If Google Assistant is indeed the evolution of Google search, it means that the company must aspire to turn it into a business with the potential to be huge in terms of profits as well as usage. How it will do that remains unclear, especially since Assistant is often provided in the form of a spoken conversation, a medium that doesn’t lend itself to the text ads that made Google rich. But Pichai says that he’s confident that the best strategy remains nailing the experience first-a mantra that the company has cherished ever since cofounders Larry Page and Sergey Brin turned their Stanford research into a breakthrough search engine, years before they started auctioning off text ads tied to keywords.

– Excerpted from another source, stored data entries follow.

(** * rcon-by-vincent: the RCON client of [src/app/main.js]

    A shallow embedding of the program's global connection state
    ([rconReady], [rcon]), of the event emitters it listens on, of the
    closures that [sendGamemode] creates and of the timers it arms,
    followed by the properties of the command/response exchange. *)

From Stdlib Require Import String Ascii.
From Stdlib Require Import List ZArith NArith Bool Lia Arith Sorted.
Import ListNotations.

Set Implicit Arguments.

(** ** JavaScript strings

    A JavaScript string is a sequence of UTF-16 code units. *)

Definition jsstring := list N.

Definition js (s : string) : jsstring :=
  map N_of_ascii (list_ascii_of_string s).

Definition jsstring_eqb (a b : jsstring) : bool :=
  if list_eq_dec N.eq_dec a b then true else false.

(** ** Event emitters (the [Rcon] objects)

    The functions the program registers as listeners.  [FOnResponse k] and
    [FOnError k] are the closures [onResponse] and [onError] of the [k]-th
    activation of [sendGamemode]. *)

Inductive evname := EvAuth | EvResponse | EvError | EvEnd.

Inductive fn :=
| FAuth          (* main.js 25-28 *)
| FLogResponse   (* main.js 30-33 *)
| FLogError      (* main.js 35-37 *)
| FEnd           (* main.js 39-43 *)
| FOnResponse (k : nat)  (* main.js 109-113 *)
| FOnError (k : nat).    (* main.js 114-118 *)

Definition evname_eqb (a b : evname) : bool :=
  match a, b with
  | EvAuth, EvAuth | EvResponse, EvResponse
  | EvError, EvError | EvEnd, EvEnd => true
  | _, _ => false
  end.

Definition fn_eqb (a b : fn) : bool :=
  match a, b with
  | FAuth, FAuth | FLogResponse, FLogResponse
  | FLogError, FLogError | FEnd, FEnd => true
  | FOnResponse i, FOnResponse j => Nat.eqb i j
  | FOnError i, FOnError j => Nat.eqb i j
  | _, _ => false
  end.

(** One registration: the event name, whether it was made with [once], and
    the function.  An emitter keeps its registrations in the order they were
    made. *)
Record listener := Listener {
  l_event : evname;
  l_once : bool;
  l_fn : fn
}.

Definition emitter := list listener.

Definition matches (ev : evname) (f : fn) (l : listener) : bool :=
  evname_eqb (l_event l) ev && fn_eqb (l_fn l) f.

(** Drops the first registration satisfying [p]. *)
Fixpoint remove_first (p : listener -> bool) (e : emitter) : emitter :=
  match e with
  | [] => []
  | l :: e' => if p l then e' else l :: remove_first p e'
  end.

(** [emitter.removeListener(ev, f)]: the most recently added registration
    of [f] for [ev] is dropped, if there is one. *)
Definition em_removeListener (ev : evname) (f : fn) (e : emitter) : emitter :=
  rev (remove_first (matches ev f) (rev e)).

Definition em_add (ev : evname) (once : bool) (f : fn) (e : emitter) : emitter :=
  e ++ [Listener ev once f].

(** The registrations that [emit(ev)] will call, in order. *)
Definition em_listeners (ev : evname) (e : emitter) : list listener :=
  filter (fun l => evname_eqb (l_event l) ev) e.

(** ** Program state *)

(** What the completion callback of [sendGamemode] was called with:
    [callback(err)] or [callback(null, resp)]. *)
Inductive cbarg :=
| CbError (message : jsstring)
| CbOk (resp : jsstring).

(** The function handed to [setTimeout]. *)
Inductive timer_fn :=
| TReconnect              (* setTimeout(connectRcon, 5000), main.js 42 *)
| TCmdTimeout (k : nat).  (* the fallback timeout of activation k, main.js 131-138 *)

Record timer := Timer {
  t_id : nat;
  t_due : Z;
  t_fn : timer_fn
}.

Inductive logline :=
| LogConnected
| LogResponse (str : jsstring)
| LogError (err : jsstring)
| LogDisconnected.

Record state := State {
  rconReady : bool;
  (** the global [rcon]: index into [objects] of the current Rcon object *)
  rcon : nat;
  (** every Rcon object constructed so far, with its registrations *)
  objects : list emitter;
  (** one entry per activation of [sendGamemode]: [None] when it returned
      at the guard of line 105, otherwise the current value of its local
      variable [handled] *)
  handled : list (option bool);
  (** timers armed and not yet fired, in the order they were armed *)
  timers : list timer;
  ntimers : nat;
  (** the clock, in milliseconds *)
  now : Z;
  (** observable trace *)
  sent : list (nat * jsstring);       (* rcon.send(cmd) that returned: object, cmd *)
  callbacks : list (nat * cbarg);     (* completion callback calls: activation, argument *)
  connects : list (Z * nat);          (* rcon.connect(): time, object *)
  fired : list (nat * Z);             (* timers run: id, time *)
  console : list logline
}.

Definition set_rconReady b st :=
  State b (rcon st) (objects st) (handled st) (timers st) (ntimers st) (now st)
        (sent st) (callbacks st) (connects st) (fired st) (console st).
Definition set_rcon o st :=
  State (rconReady st) o (objects st) (handled st) (timers st) (ntimers st) (now st)
        (sent st) (callbacks st) (connects st) (fired st) (console st).
Definition set_objects os st :=
  State (rconReady st) (rcon st) os (handled st) (timers st) (ntimers st) (now st)
        (sent st) (callbacks st) (connects st) (fired st) (console st).
Definition set_handled h st :=
  State (rconReady st) (rcon st) (objects st) h (timers st) (ntimers st) (now st)
        (sent st) (callbacks st) (connects st) (fired st) (console st).
Definition set_timers ts st :=
  State (rconReady st) (rcon st) (objects st) (handled st) ts (ntimers st) (now st)
        (sent st) (callbacks st) (connects st) (fired st) (console st).
Definition set_ntimers n st :=
  State (rconReady st) (rcon st) (objects st) (handled st) (timers st) n (now st)
        (sent st) (callbacks st) (connects st) (fired st) (console st).
Definition set_now t st :=
  State (rconReady st) (rcon st) (objects st) (handled st) (timers st) (ntimers st) t
        (sent st) (callbacks st) (connects st) (fired st) (console st).
Definition set_sent s st :=
  State (rconReady st) (rcon st) (objects st) (handled st) (timers st) (ntimers st) (now st)
        s (callbacks st) (connects st) (fired st) (console st).
Definition set_callbacks c st :=
  State (rconReady st) (rcon st) (objects st) (handled st) (timers st) (ntimers st) (now st)
        (sent st) c (connects st) (fired st) (console st).
Definition set_connects c st :=
  State (rconReady st) (rcon st) (objects st) (handled st) (timers st) (ntimers st) (now st)
        (sent st) (callbacks st) c (fired st) (console st).
Definition set_fired f st :=
  State (rconReady st) (rcon st) (objects st) (handled st) (timers st) (ntimers st) (now st)
        (sent st) (callbacks st) (connects st) f (console st).
Definition set_console c st :=
  State (rconReady st) (rcon st) (objects st) (handled st) (timers st) (ntimers st) (now st)
        (sent st) (callbacks st) (connects st) (fired st) c.

(** Replaces the [i]-th element; nothing happens when [i] is out of range. *)
Fixpoint update {A} (i : nat) (x : A) (l : list A) : list A :=
  match l, i with
  | [], _ => []
  | _ :: l', O => x :: l'
  | y :: l', S i' => y :: update i' x l'
  end.

Definition object (o : nat) (st : state) : emitter :=
  nth o (objects st) [].

Definition with_object (o : nat) (f : emitter -> emitter) (st : state) : state :=
  set_objects (update o (f (object o st)) (objects st)) st.

(** ** Primitive effects *)

Definition console_log (l : logline) (st : state) : state :=
  set_console (console st ++ [l]) st.

(** [setTimeout(f, delay)] *)
Definition setTimeout (f : timer_fn) (delay : Z) (st : state) : state :=
  set_ntimers (S (ntimers st))
    (set_timers (timers st ++ [Timer (ntimers st) (now st + delay)%Z f]) st).

(** [callback(...)] of activation [k] *)
Definition callback (k : nat) (a : cbarg) (st : state) : state :=
  set_callbacks (callbacks st ++ [(k, a)]) st.

Definition on (o : nat) (ev : evname) (f : fn) : state -> state :=
  with_object o (em_add ev false f).
Definition once (o : nat) (ev : evname) (f : fn) : state -> state :=
  with_object o (em_add ev true f).
Definition removeListener (o : nat) (ev : evname) (f : fn) : state -> state :=
  with_object o (em_removeListener ev f).

Definition get_handled (k : nat) (st : state) : option bool :=
  match nth_error (handled st) k with
  | Some (Some b) => Some b
  | _ => None
  end.

Definition put_handled (k : nat) (b : bool) (st : state) : state :=
  set_handled (update k (Some b) (handled st)) st.

(** ** The program *)

Definition RECONNECT_DELAY : Z := 5000.
Definition COMMAND_TIMEOUT : Z := 5000.

(** [onResponse] and [onError] (main.js 109-118) share their shape. *)
Definition resolve_once (k : nat) (a : cbarg) (st : state) : state :=
  match get_handled k st with
  | Some false => callback k a (put_handled k true st)
  | _ => st
  end.

(** The body of each listener, applied to the value the event carries. *)
Definition run_fn (f : fn) (payload : jsstring) (st : state) : state :=
  match f with
  | FAuth => console_log LogConnected (set_rconReady true st)
  | FLogResponse => console_log (LogResponse payload) st
  | FLogError => console_log (LogError payload) st
  | FEnd =>
      setTimeout TReconnect RECONNECT_DELAY
        (set_rconReady false (console_log LogDisconnected st))
  | FOnResponse k => resolve_once k (CbOk payload) st
  | FOnError k => resolve_once k (CbError payload) st
  end.

(** A [once] registration unregisters itself before it runs its function.
    (The program registers each closure once, so dropping the latest
    registration of the function drops this one.) *)
Definition invoke (o : nat) (payload : jsstring) (st : state) (l : listener) : state :=
  let st1 :=
    if l_once l then removeListener o (l_event l) (l_fn l) st else st in
  run_fn (l_fn l) payload st1.

(** [object.emit(ev, payload)]: the registrations present when the event is
    emitted are called in registration order.  An object that does not
    exist has no registrations. *)
Definition emit (o : nat) (ev : evname) (payload : jsstring) (st : state) : state :=
  fold_left (invoke o payload) (em_listeners ev (object o st)) st.

(** [connectRcon] (main.js 22-46) *)
Definition connectRcon (st : state) : state :=
  let o := length (objects st) in
  let st := set_rcon o (set_objects (objects st ++ [[]]) st) in
  let st := on o EvAuth FAuth st in
  let st := on o EvResponse FLogResponse st in
  let st := on o EvError FLogError st in
  let st := on o EvEnd FEnd st in
  set_connects (connects st ++ [(now st, o)]) st.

“I’ve always felt if you solve problems for users in meaningful ways, there will become value as part of solving that equation,” Pichai argues. “Inherently, a lot of what people are looking for is also commercial in nature. It’ll tend to work out fine in the long run.”

But the fact that Google can pour resources into new projects without stressing out over immediate return doesn’t mean that it’s ignoring the subject entirely. Many of the people who are part of chief business officer Schindler’s staff are embedded in product groups. And even nascent operations have some number-crunchers on board thinking about they’ll look like when they are full-fledged businesses.

“The stage defines how much effort and attention I pay,” says Schindler. “The teams that are supporting the ad side are huge teams. While the team that is supporting the virtual reality, augmented reality side is one really smart guy and a couple of other people.”

Greene’s Google Cloud arm also has the potential to become a moneymaker whose eventual scale could rival Google’s ad business. The basic concept-providing an array of on-demand services to power other companies’ sites and apps-was pioneered by Amazon Web Services. “We have this enormous IT industry, at least a trillion dollar industry, almost overnight,” says Greene.

Here too Google sees its AI expertise as a powerful competitive advantage, as it turns the machine-language technologies it’s building for its own purposes into services it can sell to others. “We definitely see a big opportunity,” says Pichai of Google Cloud. “And the word ‘big’ probably understates it. We are probably at about one or two percent of the eventual market opportunity here.”

For all the tendency of Pichai’s employees to gush about his fundamental decency, it’s clear that it’s not just a personality trait: It’s also a management strategy he uses to give the company’s myriad, audacious dreams a shot at coming true.

“When you can align people to common goals, you truly get a multiplicative effect in an organization,” he tells me as we sit on a couch in Sundar’s Huddle after his Google Photos meeting. “The inverse is also true, if people are at odds with each other.” He is, as usual, smiling. The company’s aim, he says, is to create products “that will affect the lives of billions of users, and that they’ll use a lot. Those are the kind of meaningful problems we want to work on.”

A version of this article appeared in the December 2016/January 2017 issue of Fast Company magazine.